◆ What you need to do
Starting with the first line and ending with the one that holds "Lemma append_series_typed (t", retype the entries exactly.

#### Data excerpts ####

Lemma df_getitem_distinct (k : string) (d : DataFrame) :
  distinct_labels d → k ∈ columns d →
  df_getitem k d = Ok (OneColumn (column_series k d)).
Proof. intros Hd Hk. unfold df_getitem. by rewrite filter_label. Qed.

Lemma py_getitem_distinct (k : string) (d : DataFrame) :
  distinct_labels d → k ∈ columns d →
  py_getitem k (PyFrame d) = Ok (PySeries (column_series k d)).
Proof. intros Hd Hk. simpl. by rewrite df_getitem_distinct. Qed.

Lemma mapM_getitem_frames (k : string) (blocks : list DataFrame) :
  Forall distinct_labels blocks →
  Forall (λ d, k ∈ columns d) blocks →
  mapM (py_getitem k) (PyFrame <$> blocks) =
    Ok (PySeries <$> (column_series k <$> blocks)).
Proof.
  intros Hnd Hk. induction Hk as [|d blocks Hd _ IH]; [reflexivity|].
  apply Forall_cons_1 in Hnd as [Hnd Hnds].
  rewrite !fmap_cons, mapM_cons, (IH Hnds), py_getitem_distinct by assumption.
  reflexivity.
Qed.

(** Lists under concatenation, up to the order of their elements. *)
#[local] Instance app_assoc_Permutation {A} : Assoc (≡ₚ) (@app A).
Proof. intros x y z. by rewrite app_assoc. Qed.
#[local] Instance app_left_id_Permutation {A} : LeftId (≡ₚ) [] (@app A).
Proof. intros x. reflexivity. Qed.
#[local] Instance app_right_id_Permutation {A} : RightId (≡ₚ) [] (@app A).
Proof. intros x. by rewrite app_nil_r. Qed.

(** The cells of column [k] are all of type [t]. *)
Definition column_typed (t : ctype) (k : string) (d : DataFrame) : Prop :=
  Forall (λ v : Z * cell, has_type t v.2) (column_of k d).

(** Series named [k] with values of type [t], measured by their values. *)
Definition series_typed (t : ctype) (k : string) (x : pyobj) : Prop :=
  ∃ s, x = PySeries s ∧ name s = Some k ∧ Forall (λ v : Z * cell, has_type t v.2) (values s).

Definition values_of (x : pyobj) : list (Z * cell) :=
  match x with PySeries s => values s | _ => [] end.

Lemma append_series_typed (t : ctype) (k : string) (R : relation (list (Z * cell)))
      `{!Reflexive R} (x y : pyobj) :
  series_typed t k x → series_typed t k y →
  ∃ z, appendFrames x y = Ok z ∧ series_typed t k z ∧
       R (values_of z) (values_of x ++ values_of y).
Proof.
  intros (s & -> & Hs & Hvs) (u & -> & Hu & Hvu). eexists. split; [reflexivity|].
  simpl. rewrite (append_values_typed t) by assumption. split; [|reflexivity].
  eexists. split; [reflexivity|]. simpl. rewrite Hs, Hu, decide_True by done.
  rewrite (append_values_typed t) by assumption.
  split; [reflexivity|]. by apply Forall_app.
Qed.

Lemma total_column_series (k : string) (blocks : list DataFrame) :
  total values_of app [] (PySeries <$> (column_series k <$> blocks)) =
  concat (column_of k <$> blocks).
Proof.
  induction blocks as [|d blocks IH]; [reflexivity|].
  rewrite !fmap_cons. simpl. by rewrite IH.
Qed.

Lemma Forall_series_typed (t : ctype) (k : string) (blocks : list DataFrame) :
  Forall (column_typed t k) blocks →
  Forall (series_typed t k) (PySeries <$> (column_series k <$> blocks)).
Proof.
  intros H. apply Forall_fmap, Forall_fmap. eapply Forall_impl; [exact H|].
  intros d Hd. by eexists.
Qed.

(** Frames with distinct labels that have column [k], with cells of
    type [t], measured by that column. *)
Definition frame_with_column (t : ctype) (k : string) (d : DataFrame) : Prop :=
  distinct_labels d ∧ k ∈ columns d ∧ column_typed t k d.

Lemma append_frame_with_column (t : ctype) (k : string) (a b : DataFrame) :
  frame_with_column t k a → frame_with_column t k b →
  ∃ z, df_append a b = Ok z ∧ frame_with_column t k z ∧
       column_of k z = column_of k a ++ column_of k b.
Proof.
  intros (Ha & Hka & Hta) (Hb & Hkb & Htb).
  destruct (df_append_distinct a b Ha Hb) as (z & Hz & Hnd & Hin & _ & Hcol).
  exists z. specialize (Hcol k Hka Hkb).
  rewrite (append_values_typed t) in Hcol by assumption.
  split; [assumption|]. split; [|assumption].
  split; [assumption|]. split; [apply Hin; by left|].
  unfold column_typed. rewrite Hcol. by apply Forall_app.
Qed.

Lemma total_column_of (k : string) (blocks : list DataFrame) :
  total (column_of k) app [] blocks = concat (column_of k <$> blocks).
Proof.
  induction blocks as [|d blocks IH]; [reflexivity|].
  rewrite fmap_cons. simpl. by rewrite IH.
Qed.

Lemma getitem_concat (t : ctype) (k : string) (blocks : list DataFrame) :
  blocks ≠ [] → Forall (frame_with_column t k) blocks →
  df_concat blocks ≫= (λ d, py_getitem k (PyFrame d)) =
    Ok (PySeries (mkSeries (Some k) (concat (column_of k <$> blocks)))).
Proof.
  intros Hne Hall.
  destruct (reduce_list_measure df_append (frame_with_column t k) (column_of k)
              app [] eq (append_frame_with_column t k) blocks Hne Hall)
    as (d & Hd & (Hnd & Hk & _) & Hcol).
  rewrite total_column_of in Hcol.
  assert (Hconcat : df_concat blocks = Ok d) by (destruct blocks; [done|exact Hd]).
  rewrite Hconcat. simpl. rewrite df_getitem_distinct by assumption. simpl.
  unfold column_series. by rewrite Hcol.
Qed.

Definition select_then_collect (sched : schedule) (self : ref) (key : string) : M pyobj :=
  p ← __getitem__ self key; collect sched p.

(** The [key]-column of the direct concatenation of the blocks. *)
Definition projection_of_concat (key : string) (blocks : list DataFrame) : result pyobj :=
  d ← df_concat blocks; py_getitem key (PyFrame d).

Definition same_series_up_to_order (x y : pyobj) : Prop :=
  ∃ s t, x = PySeries s ∧ y = PySeries t ∧ series_equiv s t.

(** C1, as the code has it: on a collection of frames with distinct
    labels that all have the column [key], with cells of one type in all
    of them (text, integers of 64 bits, or floats), [__getitem__(key)]
    followed by [collect] returns, under every schedule of the runtime,
    the [key]-column of the direct concatenation of the blocks up to the
    order of the rows (both raise when there is no block); and under
    every schedule that keeps the elements in their order, however it
    groups them, it returns that column exactly. *)
Theorem select_collect_is_projection (sched : schedule) (σ : state) (self : ref)
        (rdd : RDD) (parts : list (list pyobj)) (blocks : list DataFrame)
        (key : string) (t : ctype) :
  wraps σ self rdd →
  compute rdd = Ok parts →
  concat parts = PyFrame <$> blocks →
  Forall distinct_labels blocks →
  Forall (λ d, key ∈ columns d) blocks →
  Forall (column_typed t key) blocks →
  agree same_series_up_to_order
        (select_then_collect sched self key σ).1 (projection_of_concat key blocks) ∧
  (order_preserving sched →
   agree eq (select_then_collect sched self key σ).1 (projection_of_concat key blocks)).
Proof.
  intros Hw Hparts Hblocks Hnd Hkey Htyped.
  assert (Hrun : (select_then_collect sched self key σ).1 =
                 reduce sched appendFrames (PipelinedRDD rdd (mapM (py_getitem key)) false)).
  { unfold select_then_collect, mbind, M_bind.
    rewrite (getitem_eq _ _ _ _ Hw).
    by rewrite (collect_eq _ _ _ _ (constructed_wraps _ σ)). }
  pose proof (mapM_getitem_frames key blocks Hnd Hkey) as Helems.
  rewrite <- Hblocks in Helems.
  rewrite !Hrun, !(reduce_mapped_Ok _ _ _ _ _ _ _ Hparts Helems).
  destruct (decide (blocks = [])) as [->|Hne].
  { simpl. rewrite !combine_nil. simpl. done. }
  assert (Hne' : PySeries <$> (column_series key <$> blocks) ≠ []).
  { destruct blocks; [done|discriminate]. }
  assert (Hall : Forall (frame_with_column t key) blocks).
  { apply Forall_forall. intros d Hd. repeat split.
    - by apply (proj1 (Forall_forall _ _) Hnd).
    - by apply (proj1 (Forall_forall _ _) Hkey).
    - by apply (proj1 (Forall_forall _ _) Htyped). }
  unfold projection_of_concat. rewrite (getitem_concat t key blocks Hne Hall).
  split.
  - destruct (schedule_measure appendFrames (series_typed t key) values_of app []
                (≡ₚ) (append_series_typed t key (≡ₚ))
                (sched (length <$> parts)) _ Hne' (Forall_series_typed t key blocks Htyped))
      as (r & -> & (s & -> & Hname & _) & Hvals).
    simpl. eexists _, _. split; [reflexivity|]. split; [reflexivity|].
    split; [exact Hname|]. simpl in Hvals |- *.
    by rewrite Hvals, total_column_series.
  - intros Hord.
    destruct (adjacent_measure appendFrames (series_typed t key) values_of app []
                eq (append_series_typed t key eq)
                (sched (length <$> parts)) _ (Hord _) Hne'
                (Forall_series_typed t key blocks Htyped))
      as (r & -> & (s & -> & Hname & _) & Hvals).
    simpl in Hvals |- *. rewrite total_column_series in Hvals.
    destruct s as [n vs]. simpl in *. by subst.
Qed.

(** Two one-row frames of the documentation of [__getitem__], held one
    per partition or together in one partition. *)
Definition tea : DataFrame :=
  mkFrame ["magic"; "thing"] [(0, [CStr "tea"; CStr "happy"])].
Definition water : DataFrame :=
  mkFrame ["magic"; "thing"] [(0, [CStr "water"; CStr "sad"])].
Definition tea_water : RDD := ParallelCollection [[PyFrame tea]; [PyFrame water]].
Definition tea_water_together : RDD := ParallelCollection [[PyFrame tea; PyFrame water]].

(** The three frames of the documentation, the last two in one
    partition. *)
Definition coffee : DataFrame :=
  mkFrame ["magic"; "thing"] [(0, [CStr "coffee"; CStr "happiest"])].
Definition tea_water_coffee : RDD :=
  ParallelCollection [[PyFrame tea]; [PyFrame water; PyFrame coffee]].

(** A runtime that combines the second element of the collection with the
    first, the later one on the left: the result of the second partition
    has arrived before that of the first, or the elements of a partition
    are accumulated by [f(obj, acc)]. *)
Definition newest_first : schedule := λ _, [(1%nat, 0%nat)].

Definition first_ref : ref := fresh (dom (∅ : gmap ref instance)).

(** On the wrapper of [rdd], a collection of the blocks [tea] and
    [water], selecting [thing] and collecting under [sched] returns the
    rows [sad, happy], which is not the column of the direct
    concatenation. *)
Definition sad_before_happy (sched : schedule) (rdd : RDD) : Prop :=
  let σ := constructed rdd (mkState ∅ 0) in
  wraps σ first_ref rdd ∧
  (∃ parts, compute rdd = Ok parts ∧ concat parts = PyFrame <$> [tea; water]) ∧
  (select_then_collect sched first_ref "thing" σ).1 =
    Ok (PySeries (mkSeries (Some "thing") [(0, CStr "sad"); (0, CStr "happy")])) ∧
  (select_then_collect sched first_ref "thing" σ).1 ≠
    projection_of_concat "thing" [tea; water].

(** C1 as stated, an equality for whatever order the runtime reduces in,
    fails: [append] is not commutative.  Both blocks have the column
    [thing], whose projection out of the direct concatenation is
    [happy, sad].  With the blocks in two partitions a runtime that
    combines the result of the second with that of the first returns
    [sad, happy]; with both blocks in one partition, so does the runtime
    that accumulates a partition by [f(obj, acc)]. *)
Lemma select_collect_not_exact :
  Forall (λ d, "thing" ∈ columns d) [tea; water] ∧
  projection_of_concat "thing" [tea; water] =
    Ok (PySeries (mkSeries (Some "thing") [(0, CStr "happy"); (0, CStr "sad")])) ∧
  sad_before_happy newest_first tea_water ∧
  sad_before_happy accumulate_then_driver tea_water_together.
Proof.
  assert (Hrhs : projection_of_concat "thing" [tea; water] =
                 Ok (PySeries (mkSeries (Some "thing")
                                        [(0, CStr "happy"); (0, CStr "sad")])))
    by (vm_compute; reflexivity).
  assert (Hany : ∀ sched rdd parts,
             compute rdd = Ok parts → concat parts = PyFrame <$> [tea; water] →
             reduce sched appendFrames
                    (PipelinedRDD rdd (mapM (py_getitem "thing")) false) =
               Ok (PySeries (mkSeries (Some "thing")
                                      [(0, CStr "sad"); (0, CStr "happy")])) →
             sad_before_happy sched rdd).
  { intros sched rdd parts Hparts Hblocks Hred. unfold sad_before_happy.
    pose proof (constructed_wraps rdd (mkState ∅ 0)) as Hw.
    assert (Hlhs : (select_then_collect sched first_ref "thing"
                      (constructed rdd (mkState ∅ 0))).1 =
                   Ok (PySeries (mkSeries (Some "thing")
                                          [(0, CStr "sad"); (0, CStr "happy")]))).
    { unfold select_then_collect, mbind, M_bind.
      rewrite (getitem_eq _ _ _ _ Hw).
      rewrite (collect_eq _ _ _ _ (constructed_wraps _ _)). exact Hred. }
    split; [exact Hw|]. split; [by exists parts|]. split; [exact Hlhs|].
    rewrite Hlhs, Hrhs. discriminate. }
  split; [repeat constructor; set_solver|]. split; [exact Hrhs|].
  split; eapply Hany; reflexivity.
Qed.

####

◆ Exercise solution
Lemma df_getitem_distinct (k : string) (d : DataFrame) :
  distinct_labels d → k ∈ columns d →
  df_getitem k d = Ok (OneColumn (column_series k d)).
Proof. intros Hd Hk. unfold df_getitem. by rewrite filter_label. Qed.

Lemma py_getitem_distinct (k : string) (d : DataFrame) :
  distinct_labels d → k ∈ columns d →
  py_getitem k (PyFrame d) = Ok (PySeries (column_series k d)).
Proof. intros Hd Hk. simpl. by rewrite df_getitem_distinct. Qed.

Lemma mapM_getitem_frames (k : string) (blocks : list DataFrame) :
  Forall distinct_labels blocks →
  Forall (λ d, k ∈ columns d) blocks →
  mapM (py_getitem k) (PyFrame <$> blocks) =
    Ok (PySeries <$> (column_series k <$> blocks)).
Proof.
  intros Hnd Hk. induction Hk as [|d blocks Hd _ IH]; [reflexivity|].
  apply Forall_cons_1 in Hnd as [Hnd Hnds].
  rewrite !fmap_cons, mapM_cons, (IH Hnds), py_getitem_distinct by assumption.
  reflexivity.
Qed.

(** Lists under concatenation, up to the order of their elements. *)
#[local] Instance app_assoc_Permutation {A} : Assoc (≡ₚ) (@app A).
Proof. intros x y z. by rewrite app_assoc. Qed.
#[local] Instance app_left_id_Permutation {A} : LeftId (≡ₚ) [] (@app A).
Proof. intros x. reflexivity. Qed.
#[local] Instance app_right_id_Permutation {A} : RightId (≡ₚ) [] (@app A).
Proof. intros x. by rewrite app_nil_r. Qed.

(** The cells of column [k] are all of type [t]. *)
Definition column_typed (t : ctype) (k : string) (d : DataFrame) : Prop :=
  Forall (λ v : Z * cell, has_type t v.2) (column_of k d).

(** Series named [k] with values of type [t], measured by their values. *)
Definition series_typed (t : ctype) (k : string) (x : pyobj) : Prop :=
  ∃ s, x = PySeries s ∧ name s = Some k ∧ Forall (λ v : Z * cell, has_type t v.2) (values s).

Definition values_of (x : pyobj) : list (Z * cell) :=
  match x with PySeries s => values s | _ => [] end.

Lemma append_series_typed (t : ctype) (k : string) (R : relation (list (Z * cell)))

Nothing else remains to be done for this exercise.